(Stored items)

————

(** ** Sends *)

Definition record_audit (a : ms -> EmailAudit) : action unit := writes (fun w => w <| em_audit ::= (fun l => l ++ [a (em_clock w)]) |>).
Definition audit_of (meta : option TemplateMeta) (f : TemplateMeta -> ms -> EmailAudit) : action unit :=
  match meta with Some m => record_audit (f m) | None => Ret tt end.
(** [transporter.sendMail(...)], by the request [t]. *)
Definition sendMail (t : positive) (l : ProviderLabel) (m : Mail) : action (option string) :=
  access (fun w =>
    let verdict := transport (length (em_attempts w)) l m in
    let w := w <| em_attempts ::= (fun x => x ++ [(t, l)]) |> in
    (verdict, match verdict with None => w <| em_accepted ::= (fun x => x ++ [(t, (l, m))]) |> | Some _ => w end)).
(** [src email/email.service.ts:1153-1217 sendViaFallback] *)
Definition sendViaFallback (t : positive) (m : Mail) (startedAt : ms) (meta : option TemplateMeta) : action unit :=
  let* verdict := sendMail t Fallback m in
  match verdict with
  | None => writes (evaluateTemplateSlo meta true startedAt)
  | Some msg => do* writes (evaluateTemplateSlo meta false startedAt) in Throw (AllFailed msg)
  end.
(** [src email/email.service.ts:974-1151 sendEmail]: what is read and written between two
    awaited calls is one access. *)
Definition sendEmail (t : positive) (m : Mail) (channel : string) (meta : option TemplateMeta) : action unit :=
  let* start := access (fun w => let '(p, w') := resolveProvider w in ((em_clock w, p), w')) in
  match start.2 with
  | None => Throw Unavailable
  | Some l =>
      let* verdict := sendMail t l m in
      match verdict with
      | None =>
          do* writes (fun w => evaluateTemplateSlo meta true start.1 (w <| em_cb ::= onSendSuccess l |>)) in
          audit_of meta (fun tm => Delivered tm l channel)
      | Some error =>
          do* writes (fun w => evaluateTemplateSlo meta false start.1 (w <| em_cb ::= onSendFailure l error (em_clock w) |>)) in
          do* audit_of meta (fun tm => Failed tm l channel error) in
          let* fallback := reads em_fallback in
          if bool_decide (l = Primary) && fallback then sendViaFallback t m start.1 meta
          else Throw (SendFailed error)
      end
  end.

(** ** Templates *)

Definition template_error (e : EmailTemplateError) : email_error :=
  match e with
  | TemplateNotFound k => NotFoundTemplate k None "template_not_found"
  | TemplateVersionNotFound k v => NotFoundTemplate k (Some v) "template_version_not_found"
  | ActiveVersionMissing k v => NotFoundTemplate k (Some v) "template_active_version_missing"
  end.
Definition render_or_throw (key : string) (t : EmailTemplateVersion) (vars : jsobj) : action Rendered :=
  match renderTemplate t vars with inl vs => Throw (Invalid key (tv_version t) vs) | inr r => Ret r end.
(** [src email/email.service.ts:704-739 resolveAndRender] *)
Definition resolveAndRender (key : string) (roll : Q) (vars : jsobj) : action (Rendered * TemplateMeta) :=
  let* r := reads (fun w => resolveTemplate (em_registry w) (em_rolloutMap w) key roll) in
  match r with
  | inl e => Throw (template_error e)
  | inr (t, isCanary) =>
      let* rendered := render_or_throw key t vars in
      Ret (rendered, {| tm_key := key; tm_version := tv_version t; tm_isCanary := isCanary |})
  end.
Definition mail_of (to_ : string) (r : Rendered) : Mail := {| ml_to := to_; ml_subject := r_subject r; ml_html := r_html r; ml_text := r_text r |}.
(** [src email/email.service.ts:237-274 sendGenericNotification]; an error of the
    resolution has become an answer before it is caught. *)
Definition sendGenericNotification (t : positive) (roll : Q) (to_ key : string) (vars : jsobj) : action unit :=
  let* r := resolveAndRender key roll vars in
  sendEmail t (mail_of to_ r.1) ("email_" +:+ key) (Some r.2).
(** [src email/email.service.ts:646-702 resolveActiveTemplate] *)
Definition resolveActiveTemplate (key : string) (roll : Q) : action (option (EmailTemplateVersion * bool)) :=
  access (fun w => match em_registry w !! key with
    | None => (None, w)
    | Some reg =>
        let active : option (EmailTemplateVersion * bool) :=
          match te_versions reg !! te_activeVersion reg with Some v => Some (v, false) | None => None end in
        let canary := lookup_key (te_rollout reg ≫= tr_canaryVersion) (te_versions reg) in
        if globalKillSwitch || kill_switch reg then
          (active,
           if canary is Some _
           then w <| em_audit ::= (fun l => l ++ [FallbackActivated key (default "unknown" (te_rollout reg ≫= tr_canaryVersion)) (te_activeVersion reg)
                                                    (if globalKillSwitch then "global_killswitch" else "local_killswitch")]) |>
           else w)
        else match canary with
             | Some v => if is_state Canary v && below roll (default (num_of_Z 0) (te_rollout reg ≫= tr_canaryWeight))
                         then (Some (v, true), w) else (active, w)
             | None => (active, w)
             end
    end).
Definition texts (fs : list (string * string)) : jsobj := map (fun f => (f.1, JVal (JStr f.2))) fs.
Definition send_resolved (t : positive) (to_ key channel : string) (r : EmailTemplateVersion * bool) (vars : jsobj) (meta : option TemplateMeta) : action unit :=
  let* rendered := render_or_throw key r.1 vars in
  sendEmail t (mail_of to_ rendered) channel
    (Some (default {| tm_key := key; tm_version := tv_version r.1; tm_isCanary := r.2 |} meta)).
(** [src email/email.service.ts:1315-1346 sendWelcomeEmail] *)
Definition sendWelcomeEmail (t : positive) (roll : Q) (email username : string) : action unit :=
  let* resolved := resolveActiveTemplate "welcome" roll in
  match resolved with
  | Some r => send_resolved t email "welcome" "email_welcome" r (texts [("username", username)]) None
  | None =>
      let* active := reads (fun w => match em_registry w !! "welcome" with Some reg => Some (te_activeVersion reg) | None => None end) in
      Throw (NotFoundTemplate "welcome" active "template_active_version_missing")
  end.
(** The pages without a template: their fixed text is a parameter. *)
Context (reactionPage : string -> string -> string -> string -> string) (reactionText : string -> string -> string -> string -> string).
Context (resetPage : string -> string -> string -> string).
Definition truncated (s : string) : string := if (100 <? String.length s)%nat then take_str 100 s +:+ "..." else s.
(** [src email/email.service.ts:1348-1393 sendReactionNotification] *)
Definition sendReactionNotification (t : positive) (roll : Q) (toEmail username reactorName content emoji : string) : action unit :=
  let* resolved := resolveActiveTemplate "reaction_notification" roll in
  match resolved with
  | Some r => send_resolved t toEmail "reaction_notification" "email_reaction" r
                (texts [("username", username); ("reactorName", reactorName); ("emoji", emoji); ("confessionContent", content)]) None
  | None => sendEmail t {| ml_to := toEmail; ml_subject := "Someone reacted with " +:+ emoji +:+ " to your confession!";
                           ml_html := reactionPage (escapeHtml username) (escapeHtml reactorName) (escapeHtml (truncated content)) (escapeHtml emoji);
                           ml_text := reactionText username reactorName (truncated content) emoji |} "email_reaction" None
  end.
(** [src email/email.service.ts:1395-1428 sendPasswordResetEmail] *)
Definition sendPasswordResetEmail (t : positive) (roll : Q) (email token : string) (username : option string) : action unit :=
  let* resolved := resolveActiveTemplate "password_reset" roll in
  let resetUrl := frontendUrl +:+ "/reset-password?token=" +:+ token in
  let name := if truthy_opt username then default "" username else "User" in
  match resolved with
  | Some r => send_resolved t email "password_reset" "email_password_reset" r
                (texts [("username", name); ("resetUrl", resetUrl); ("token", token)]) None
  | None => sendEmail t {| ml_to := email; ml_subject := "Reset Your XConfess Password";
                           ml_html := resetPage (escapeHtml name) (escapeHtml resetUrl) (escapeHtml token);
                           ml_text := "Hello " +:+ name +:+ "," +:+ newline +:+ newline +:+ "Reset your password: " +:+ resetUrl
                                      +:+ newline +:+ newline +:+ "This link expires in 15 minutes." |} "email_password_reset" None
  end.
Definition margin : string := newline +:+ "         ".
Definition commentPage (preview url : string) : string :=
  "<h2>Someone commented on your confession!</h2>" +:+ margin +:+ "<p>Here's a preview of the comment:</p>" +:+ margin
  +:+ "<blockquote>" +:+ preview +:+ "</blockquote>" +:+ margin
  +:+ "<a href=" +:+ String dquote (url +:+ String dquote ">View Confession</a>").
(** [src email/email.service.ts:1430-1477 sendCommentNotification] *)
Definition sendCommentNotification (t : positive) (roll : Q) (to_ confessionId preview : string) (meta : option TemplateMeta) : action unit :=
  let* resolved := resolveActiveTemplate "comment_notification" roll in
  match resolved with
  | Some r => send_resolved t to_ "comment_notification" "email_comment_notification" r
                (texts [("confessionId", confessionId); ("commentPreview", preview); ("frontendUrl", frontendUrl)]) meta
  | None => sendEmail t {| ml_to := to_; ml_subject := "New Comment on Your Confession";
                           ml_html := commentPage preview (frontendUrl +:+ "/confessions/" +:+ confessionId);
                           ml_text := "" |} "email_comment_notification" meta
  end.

————

For the word "Someone", count the lines of the records that contain it and give only the number.

• Task solution
2